8 terhadap Usulan Topik-Topik Bimbingan Kelompok. Hasil peneitian kecerdasan interpersonal ada perbedaan yang signifikan antara siswa diasrama putra dan asrma putri SMA Pangudi Lihur Van Lith Muntilan tahun ajaran 2006/2007. Peneliti lain yang meneliti variabel yang memiliki kesamaan dengan variabel peneliti lakukan adalah Hangga Syah Putra, Tri Umari, Abu Asyari, Program Studi Bimbingan Konseling yang berjudul Pengaruh Konseling Kelompok Terhadap Peningkatan Kecerdasan Interpersonal siswa Kelas X Jurusan Administrasi Perkantoran di SMK Muhammadiyah 2 Pekanbaru Tahun Ajaran 2012/2013. Hasil penelitiannya adalah terdapat pengaruh konseling kelompok terhadap peningkatan kecerdasan interpersonal sisiwa kelas X Jurusan Administrasi Perkantoran di SMK Muhammadiyah 2 Pekanbaru. Melalui penelitian ini dapat memberikan gambaran bahwa dengan pemberian konseling kelompok dapat meningkatkan kecerdasan interpersonal pada sisiwa kelas X Jurusan Administrasi Perkantoran di SMK Muhammadiyah 2 Pekanbaru.

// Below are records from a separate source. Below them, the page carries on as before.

(** * learnopengl-learning1: the "hello triangle" program of [src/main.cpp]

    The program is one [main] that talks to three libraries (GLFW for the
    window, glad for the function table, OpenGL for rendering) plus the two
    helpers [framebuffer_size_callback] and [processInput].

    The embedding is a state monad over a [World]: every library call the
    source makes appends one [Event] to the [calls] of the world and updates
    the part of the window / OpenGL state that the call sets.  What the
    libraries decide on their own (does the window open, does a shader
    compile, which key is down, which events arrive) is read from an
    environment [Env]; the theorems quantify over it. *)

From Stdlib Require Import ZArith QArith Ascii String List Bool Lia.
From stdpp Require Import base option gmap strings list.

Local Open Scope Z_scope.

(** ** Constants and enumerations of the two APIs (only those the source names) *)

Inductive ShaderType : Set := GL_VERTEX_SHADER | GL_FRAGMENT_SHADER.
Inductive ShaderParam : Set := GL_COMPILE_STATUS.
Inductive ProgramParam : Set := GL_LINK_STATUS.
Inductive BufferTarget : Set := GL_ARRAY_BUFFER.
Inductive BufferUsage : Set := GL_STREAM_DRAW | GL_STATIC_DRAW | GL_DYNAMIC_DRAW.
Inductive DataType : Set := GL_FLOAT.
Inductive DrawMode : Set := GL_TRIANGLES.
Inductive ClearMask : Set := GL_COLOR_BUFFER_BIT | GL_DEPTH_BUFFER_BIT | GL_STENCIL_BUFFER_BIT.
Inductive WindowHint : Set :=
  GLFW_CONTEXT_VERSION_MAJOR | GLFW_CONTEXT_VERSION_MINOR | GLFW_OPENGL_PROFILE.
Inductive Key : Set := GLFW_KEY_ESCAPE.
Inductive KeyState : Set := GLFW_RELEASE | GLFW_PRESS.

Definition GLFW_OPENGL_CORE_PROFILE : Z := 0x00032001.
Definition GL_FALSE : Z := 0.
Definition GL_TRUE : Z := 1.

(** [sizeof(float)] on the targets the program is built for. *)
Definition sizeof_float : Z := 4.

(** The one window of a run; a [NULL] window pointer is [None]. *)
Inductive GLFWwindow : Set := the_window.

(** What the windowing system can hand to [glfwPollEvents]. *)
Inductive WindowEvent : Set :=
| FramebufferSize (width height : Z)
| CloseRequest.

(** ** Text *)

Definition nl : string := String "010"%char EmptyString.
Definition tab : string := String "009"%char EmptyString.
Definition nul : string := String "000"%char EmptyString.
Definition endl : string := nl.

(** A [const char*] read as a C string: the characters before the first NUL. *)
Fixpoint c_str (s : string) : string :=
  match s with
  | EmptyString => EmptyString
  | String c rest => if Ascii.eqb c "000"%char then EmptyString else String c (c_str rest)
  end.

(** What a [glGet...InfoLog] call with buffer size [bufSize] writes: at most
    [bufSize - 1] characters of the log. *)
Definition copy_log (bufSize : Z) (log : string) : string :=
  String.substring 0 (Z.to_nat (bufSize - 1)) log.

(* basic vertex shader *)
Definition vertexShaderSource : string :=
  "#version 330 core" +:+ nl +:+
  "layout (location = 0) in vec3 aPos;" +:+ nl +:+
  "void main()" +:+ nl +:+
  "{" +:+ nl +:+
  "   gl_Position = vec4(aPos.x, aPos.y, aPos.z, 1.0);" +:+ nl +:+
  "}" +:+ nul.

(* basic fragment shader *)
Definition fragmentShaderSource : string :=
  "#version 330 core" +:+ nl +:+
  "out vec4 FragColor;" +:+ nl +:+
  "void main()" +:+ nl +:+
  "{" +:+ nl +:+
  tab +:+ "FragColor = vec4(1.0f, 0.5f, 0.2f, 1.0f);" +:+ nl +:+
  "}" +:+ nul.

(** ** OpenGL objects *)

Record ShaderObj := mkShader {
  sh_type : ShaderType;
  sh_source : string;
  sh_compile_status : bool;
  sh_info_log : string;
  sh_delete_status : bool   (* set by glDeleteShader *)
}.

Record ProgramObj := mkProgram {
  pr_attached : list N;
  pr_link_status : bool;
  pr_info_log : string
}.
(** ** Routing: the two error signals *)

(** The loop ends in [NoAvailableRepError] exactly when every matching rule
    of the list yields nothing. *)
Lemma routeLoop_no_rep (pg : Postgres.Executor) (db : Database)
    (context : RoutingEngine.RoutingContext) (rules : list RoutingRule.t)
    (d : string) :
  RoutingEngine.routeLoop pg db context rules = inl (Thrown (NoAvailableRepError d))
  <-> d = RoutingEngine.dealerId context
      /\ forall r, In r rules -> Spec.matches context r = true ->
                   RoutingEngine.resolveMatched pg db r = inr None.
Proof.
  induction rules as [|r rest IH]; simpl.
  - split.
    + intros H. injection H as <-. split; [reflexivity | intros ? []].
    + intros [-> _]. reflexivity.
  - fold (Spec.matches context r).
    destruct (Spec.matches context r) eqn:M.
    + unfold bind.
      destruct (RoutingEngine.resolveMatched pg db r) as [e|[t0|]] eqn:R.
      * split.
        -- intros H. injection H as ->.
           apply resolveMatched_error in R. destruct R as [c R]. discriminate R.
        -- intros [_ H]. rewrite (H r (or_introl eq_refl) M) in R. discriminate R.
      * split; [discriminate|].
        intros [_ H]. rewrite (H r (or_introl eq_refl) M) in R. discriminate R.
      * rewrite IH. split.
        -- intros [Hd H]. split; [exact Hd|].
           intros r' [<-|Hin] Hm; [exact R | apply H; assumption].
        -- intros [Hd H]. split; [exact Hd|].
           intros r' Hin. apply H. right. exact Hin.
    + rewrite IH. split.
      * intros [Hd H]. split; [exact Hd|].
        intros r' [<-|Hin] Hm; [rewrite M in Hm; discriminate Hm
                               | apply H; assumption].
      * intros [Hd H]. split; [exact Hd|].
        intros r' Hin. apply H. right. exact Hin.
Qed.

(** What the loop raises is [NoAvailableRepError] or the error of a query. *)
Lemma routeLoop_errors (pg : Postgres.Executor) (db : Database)
    (context : RoutingEngine.RoutingContext) (rules : list RoutingRule.t)
    (e : Exception) :
  RoutingEngine.routeLoop pg db context rules = inl e ->
  e = Thrown (NoAvailableRepError (RoutingEngine.dealerId context))
  \/ exists condition, e = PostgresError condition.
Proof.
  induction rules as [|r rest IH]; simpl.
  - intros H. injection H as <-. left. reflexivity.
  - destruct (RoutingEngine.evaluateRuleConditions _ _); [|exact IH].
    unfold bind.
    destruct (RoutingEngine.resolveMatched pg db r) as [e0|[t0|]] eqn:R.
    + intros H. injection H as <-. right. eapply resolveMatched_error, R.
    + discriminate.
    + exact IH.
Qed.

Penelitian selanjutnya yang dilakukan oleh Purnama (2007) yang berjudul Hubungan Antara Kecerdasan Interpersonal Remaja dengan Efektivitas Komunikasi Pada Orangtua Pada Mahasiswa Fak. Psiologi Angkatan 2004-2006 Universitas Islam Negeri (UIN) Malang. Hasil penelitiannya adalah terdapat hubungan yang signifikan antara kecerdasan interpersonal remaja dengan efektivitas komunikasi orangtua pada mahasiswa Fak. Psikologi angkatan 2004-2006UIN Malang. Penelitian yang peneliti lakukan ini memiliki persamaan-persamaan dengan penelitian-penelitian terdahulu, yang mana sama-sama meneliti tentang kecerdasan

9 interpersonal pada remaja. Dalam peneleitian-penelitian yang terdahulu lebih banyak membandingkan atau menghubungkan kecerdasan interpersonal lingkungan sosialnya ataupun pada lingkungan sekolah dan lain-lain. Namun dalam penelitian ini yang akan diteliti adalah bagaimana perbedaan kecerdasan interpersonal pada remaja yang memiliki orangtua lengkap dengan remaja yang memiliki orangtua tidak lengkap. E. Manfaat Penelitian Apabila penelitian ini terbukti diharapkan dapat memberikan manfaat sebagai berikut: 1. Manfaat Teoritik a. Menambah khasanah ilmu psikologi terutama psikologi perkembangan, psikologi sosial dan psikologi pendidikan. b. Sebagai acuan untuk melaksanakan penelitian yang lebih lanjut mengenai kecerdasan interpersonal. 2. Manfaat Praktis Secara praktis penelitian ini diharapkan dapat menjadi informasi atau masukan pada remaja akan pentingnya manfaat kecerdasan interpersonal sehingga remaja mampu mengembangkan kecerdasan interpersonalnya dengan baik.